### [What to work on]
Would you please copy every line below that includes the string "encrypted"?

++++++

Lemma upload_whole_or_nothing_witness :
  play demo_prog demo_answers 0 =
    ([(Lstat "/srv/f.txt", Refused NotExist); (OpenNew demo_tmp, Done); (Chmod demo_tmp 384, Done); (Write demo_tmp 0 "hello", Done);
      (Close demo_tmp, Done); (ContextErr, Done); (Lstat "/srv/f.txt", Refused NotExist); (HasExtension "hardlink@openssh.com", Done);
      (Link demo_tmp "/srv/f.txt", Done); (Remove demo_tmp, Done); (Close demo_tmp, Done)], Ok tt) /\
  exists p tmp, mutablePath "/srv//f.txt" = Ok p /\ tmp = temporary (path_dir p) "0a" /\ 0 <= 5 <= MaxSFTPFileBytes /\
    forall answers tr r, play demo_prog answers 0 = (tr, r) ->
      (forall before c reply after, tr = before ++ (c, reply) :: after -> upload_policy tmp p (MkInput "hello" false) 5 false before c) /\
      (r = Ok tt -> published tmp p tr) /\ (r <> Ok tt -> removed tmp tr).
Proof.
  split; [vm_compute; reflexivity|]. apply (upload_whole_or_nothing "0a" "/srv//f.txt" (MkInput "hello" false) 5 false). apply demo_upload_ok.
Defined.
(* ===== verification/SftpUpload.v ===== *)
(** * Resumable uploads

    [service/sftp_resume.go]: an upload in several requests, which leaves nothing in the Hub:
    all that is known of it is in the sealed ticket the client keeps.  [sealUpload] and
    [readUpload] are the ticket, the rest are dialogues with the server ([Sftp.prog]).  The
    cipher and HKDF are those of Secrets; SHA-256, HMAC and the JSON decoder are parameters,
    the last with the law [TicketJSON]. *)

From S2P Require Import Prelude GoStrings Text Base64 RelayText Servers Secrets Json RateLimit Sftp.

(** ** Tickets *)

Definition MaxSFTPChunkBytes : Z := Z.shiftl 1 20.
Definition sftpUploadLifetime : Z := 24 * 3600.                 (* seconds *)
Definition sftpUploadTicketVersion : Z := 2.
Definition sftpUploadTicketPurpose : string := "talus/sftp/upload-ticket/v2".
Definition maxTicket : Z := 16384.

Record sftpFileVersion := MkVersion { v_size : Z; v_mode : Z; v_modified : Z; v_sha256 : string }.
Record sftpUploadTicket := MkTicket {
  k_version : Z; k_owner : string; k_server : Z; k_route : string; k_destination : string; k_temporary : string;
  k_size : Z; k_sha256 : string; k_expires : Z; k_previous : option sftpFileVersion }.
Record SFTPUpload := MkUpload {
  u_token : string; u_path : string; u_size : Z; u_offset : Z; u_sha256 : string; u_expires : Z; u_completed : bool }.

(** [json.Marshal] of a ticket. *)
Definition json_object (l : list (string * string)) : string :=
  "{" +:+ join "," (map (fun kv => json_string kv.1 +:+ ":" +:+ kv.2) l) +:+ "}".
Definition json_version (v : sftpFileVersion) : string :=
  json_object [("size", FormatInt (v_size v)); ("mode", FormatInt (v_mode v)); ("modified", FormatInt (v_modified v)); ("sha256", json_string (v_sha256 v))].
Definition marshal (t : sftpUploadTicket) : string :=
  json_object ([("v", FormatInt (k_version t)); ("owner", json_string (k_owner t)); ("server_id", FormatInt (k_server t));
    ("route", json_string (k_route t)); ("destination", json_string (k_destination t)); ("temporary", json_string (k_temporary t));
    ("size", FormatInt (k_size t)); ("sha256", json_string (k_sha256 t)); ("expires_at", FormatInt (k_expires t))] ++
    match k_previous t with Some v => [("previous", json_version v)] | None => [] end).

(** SHA-256 in hexadecimal, HMAC-SHA-256, and [json.Unmarshal] into a ticket. *)
Class FilePrimitives := { sha256 : string -> string; hmac : string -> string -> string; unmarshal : string -> option sftpUploadTicket }.

(** A ticket whose integers are of their Go types, and what JSON keeps of its strings. *)
Definition unsigned (w z : Z) : Prop := 0 <= z < 2 ^ w.
Definition sized_version (v : sftpFileVersion) : Prop := in_int64 (v_size v) /\ unsigned 32 (v_mode v) /\ in_int64 (v_modified v).
Definition sized (t : sftpUploadTicket) : Prop :=
  in_int64 (k_version t) /\ unsigned 64 (k_server t) /\ in_int64 (k_size t) /\ in_int64 (k_expires t) /\
  forall v, k_previous t = Some v -> sized_version v.
Definition utf8_version (v : sftpFileVersion) : sftpFileVersion := MkVersion (v_size v) (v_mode v) (v_modified v) (to_utf8 (v_sha256 v)).
Definition utf8_ticket (t : sftpUploadTicket) : sftpUploadTicket :=
  MkTicket (k_version t) (to_utf8 (k_owner t)) (k_server t) (to_utf8 (k_route t)) (to_utf8 (k_destination t)) (to_utf8 (k_temporary t))
    (k_size t) (to_utf8 (k_sha256 t)) (k_expires t) (utf8_version <$> k_previous t).
(** The strings of a ticket. *)
Definition strings (t : sftpUploadTicket) : list string :=
  [k_owner t; k_route t; k_destination t; k_temporary t; k_sha256 t] ++ match k_previous t with Some v => [v_sha256 v] | None => [] end.

(** [json.Unmarshal] reads what [json.Marshal] wrote, each invalid byte of a string as U+FFFD. *)
Class TicketJSON (F : FilePrimitives) := { unmarshal_marshal t : sized t -> unmarshal (marshal t) = Some (utf8_ticket t) }.
(** GCM appends its tag. *)
Class GcmTag (P : Primitives) := { tag_len k n a p : len k = 32 -> 16 <= len (seal k n a p) }.

Definition sftpOwner (p : Principal) : result sftp_err string :=
  match (if bool_decide (AuthType p = "api_key") then APIKeyID p else None) with
  | Some k => Ok ("key:" +:+ FormatUint k)
  | None =>
      match (if bool_decide (AuthType p = "jwt") then UserID p else None) with
      | Some u => if negb (u =? 0) then Ok ("user:" +:+ FormatUint u) else Err SftpForbidden
      | None => Err SftpForbidden
      end
  end.

Section tickets.
Context `{P : Primitives} `{F : FilePrimitives}.

Definition uploadKey (secret : string) : string := hkdf secret "" sftpUploadTicketPurpose.
(** [nonce]: what the random source gives, [None] when it fails. *)
Definition sealUpload (secret : string) (nonce : option string) (t : sftpUploadTicket) : result sftp_err string :=
  match nonce with
  | None => Err (Remote RemoteFailure)
  | Some n => Ok ("v2." +:+ RawURLEncode (n +:+ seal (uploadKey secret) n sftpUploadTicketPurpose (marshal t)))
  end.

Definition open_v2 (secret part : string) : option string :=
  encrypted ← RawURLDecode part;
  if len encrypted <? 12 + 16 then None
  else gcm_open (uploadKey secret) (str_take 12 encrypted) sftpUploadTicketPurpose (str_drop 12 encrypted).
Definition open_v1 (secret part signature : string) : option string :=
  data ← RawURLDecode part; sig ← RawURLDecode signature;
  if bool_decide (sig = hmac secret ("talus-sftp-upload-v1" +:+ String (byte 0) data)) then Some data else None.
Definition open_token (secret token : string) : option (string * Z) :=
  if maxTicket <? len token then None
  else match split_on "." token with
       | [a; b] =>
           if bool_decide (a = "v2") then (fun data => (data, sftpUploadTicketVersion)) <$> open_v2 secret b
           else (fun data => (data, 1)) <$> open_v1 secret a b
       | _ => None
       end.
Definition readUpload (secret : string) (p : Principal) (now id : Z) (token : string) (allowExpired : bool) : result sftp_err sftpUploadTicket :=
  match (open_token secret token) with
  | None => SFTPError "sftp_invalid_upload"
  | Some (data, version) =>
      match unmarshal data with
      | None => SFTPError "sftp_invalid_upload"
      | Some t =>
          if negb (k_version t =? version) || negb (k_server t =? id) || (k_size t <? 0) || (MaxSFTPFileBytes <? k_size t)
          then SFTPError "sftp_invalid_upload"
          else try owner := sftpOwner p in
               if negb (bool_decide (owner = k_owner t)) then Err SftpForbidden
               else if (k_expires t <? now) && negb allowExpired then SFTPError "sftp_upload_expired"
               else Ok t
      end
  end.

Definition uploadStatus (t : sftpUploadTicket) (offset : Z) : SFTPUpload :=
  MkUpload "" (k_destination t) (k_size t) offset (k_sha256 t) (k_expires t) false.
Definition with_token (token : string) (u : SFTPUpload) : SFTPUpload :=
  MkUpload token (u_path u) (u_size u) (u_offset u) (u_sha256 u) (u_expires u) (u_completed u).
Definition completed (u : SFTPUpload) : SFTPUpload :=
  MkUpload (u_token u) (u_path u) (u_size u) (u_offset u) (u_sha256 u) (u_expires u) true.

(** [validateUploadRoute], before any call: [route] is that of the lease. *)
Definition validateUploadRoute {A} (route : string) (t : sftpUploadTicket) (k : op A) : op A :=
  if negb (bool_decide (route = k_route t)) then fail "sftp_conflict" else k.

(** ** Operations *)

Definition hashRemoteFile (p : string) (limit : Z) : op string :=
  lstat p (fun r =>
    match r with
    | Err e => remote e
    | Ok i =>
        if negb (i_regular i) then fail "sftp_not_regular"
        else if limit <? i_size i then fail "sftp_too_large"
        else read_all p (limit + 1) (fun data _ => if negb (len data =? i_size i) then fail "sftp_conflict" else ok (sha256 data))
    end).

(** The new temporary file: made, made private and closed, or removed again. *)
Definition make_temporary {A} (tmp : string) (k : op A) : op A :=
  unit_call (OpenNew tmp)
    (Call (Chmod tmp 384) (fun r =>
       match r with
       | Refused e => ignore (Close tmp) (ignore (Remove tmp) (remote e))
       | _ => Call (Close tmp) (fun r => match r with Refused e => ignore (Remove tmp) (remote e) | _ => k end)
       end)).
Definition start_ticket (owner : string) (id : Z) (route destination tmp : string) (size : Z) (digest : string) (now : Z)
    (previous : option file_info) (hash : string) : sftpUploadTicket :=
  MkTicket sftpUploadTicketVersion owner id route destination tmp size (ToLower digest) (now + sftpUploadLifetime)
    ((fun i => MkVersion (i_size i) (i_mode i) (i_mtime i) hash) <$> previous).
Definition start_body (secret : string) (nonce : option string) (t : sftpUploadTicket) : op SFTPUpload :=
  match sealUpload secret nonce t with
  | Err e => Ret (Err e)
  | Ok token =>
      if maxTicket <? len token then fail "sftp_invalid_path"
      else make_temporary (k_temporary t) (ok (with_token token (uploadStatus t 0)))
  end.
Definition StartUpload (secret : string) (p : Principal) (now id : Z) (route suffix : string) (nonce : option string)
    (destination : string) (size : Z) (digest : string) (overwrite : bool) : result sftp_err (op SFTPUpload) :=
  try destination := mutablePath destination in
  if negb (hex_ok digest) || negb (len digest =? 64) then SFTPError "sftp_invalid_upload"
  else if (size <? 0) || (MaxSFTPFileBytes <? size) then SFTPError "sftp_too_large"
  else try owner := sftpOwner p in
  Ok (Call (RealPath (path_dir destination)) (fun r =>
        match r with
        | Resolved parent =>
            let destination := path_join parent (path_base destination) in
            let ticket := start_ticket owner id route destination (temporary parent suffix) size digest now in
            andThen (pendingDestination destination overwrite) (fun previous =>
              match previous with
              | None => start_body secret nonce (ticket None "")
              | Some i => andThen (hashRemoteFile destination MaxSFTPFileBytes) (fun hash => start_body secret nonce (ticket (Some i) hash))
              end)
        | Refused e => remote e
        | _ => remote RemoteFailure
        end)).

Definition completedUploadMatches (t : sftpUploadTicket) : op bool :=
  lstat (k_destination t) (fun r =>
    match r with
    | Err e => remote e
    | Ok i =>
        if negb (i_regular i) || negb (i_size i =? k_size t) then ok false
        else andThen (hashRemoteFile (k_destination t) MaxSFTPFileBytes) (fun digest => ok (bool_decide (digest = k_sha256 t)))
    end).
(** The temporary file, or the answer for an upload that is complete already. *)
Definition pending_upload {A} (t : sftpUploadTicket) (done : A) (k : file_info -> op A) : op A :=
  lstat (k_temporary t) (fun r =>
    match r with
    | Ok i => k i
    | Err NotExist => bind (completedUploadMatches t) (fun r => match r with Ok true => ok done | _ => remote NotExist end)
    | Err e => remote e
    end).

Definition status_body (route : string) (t : sftpUploadTicket) : op SFTPUpload :=
  validateUploadRoute route t (pending_upload t (completed (uploadStatus t (k_size t))) (fun i =>
    if negb (i_regular i) || (k_size t <? i_size i) then fail "sftp_conflict" else ok (uploadStatus t (i_size i)))).
Definition UploadStatus (secret : string) (p : Principal) (now id : Z) (route token : string) : result sftp_err (op SFTPUpload) :=
  try t := readUpload secret p now id token false in Ok (status_body route t).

++++++

### [Completed task]
  encrypted ← RawURLDecode part;
  if len encrypted <? 12 + 16 then None
  else gcm_open (uploadKey secret) (str_take 12 encrypted) sftpUploadTicketPurpose (str_drop 12 encrypted).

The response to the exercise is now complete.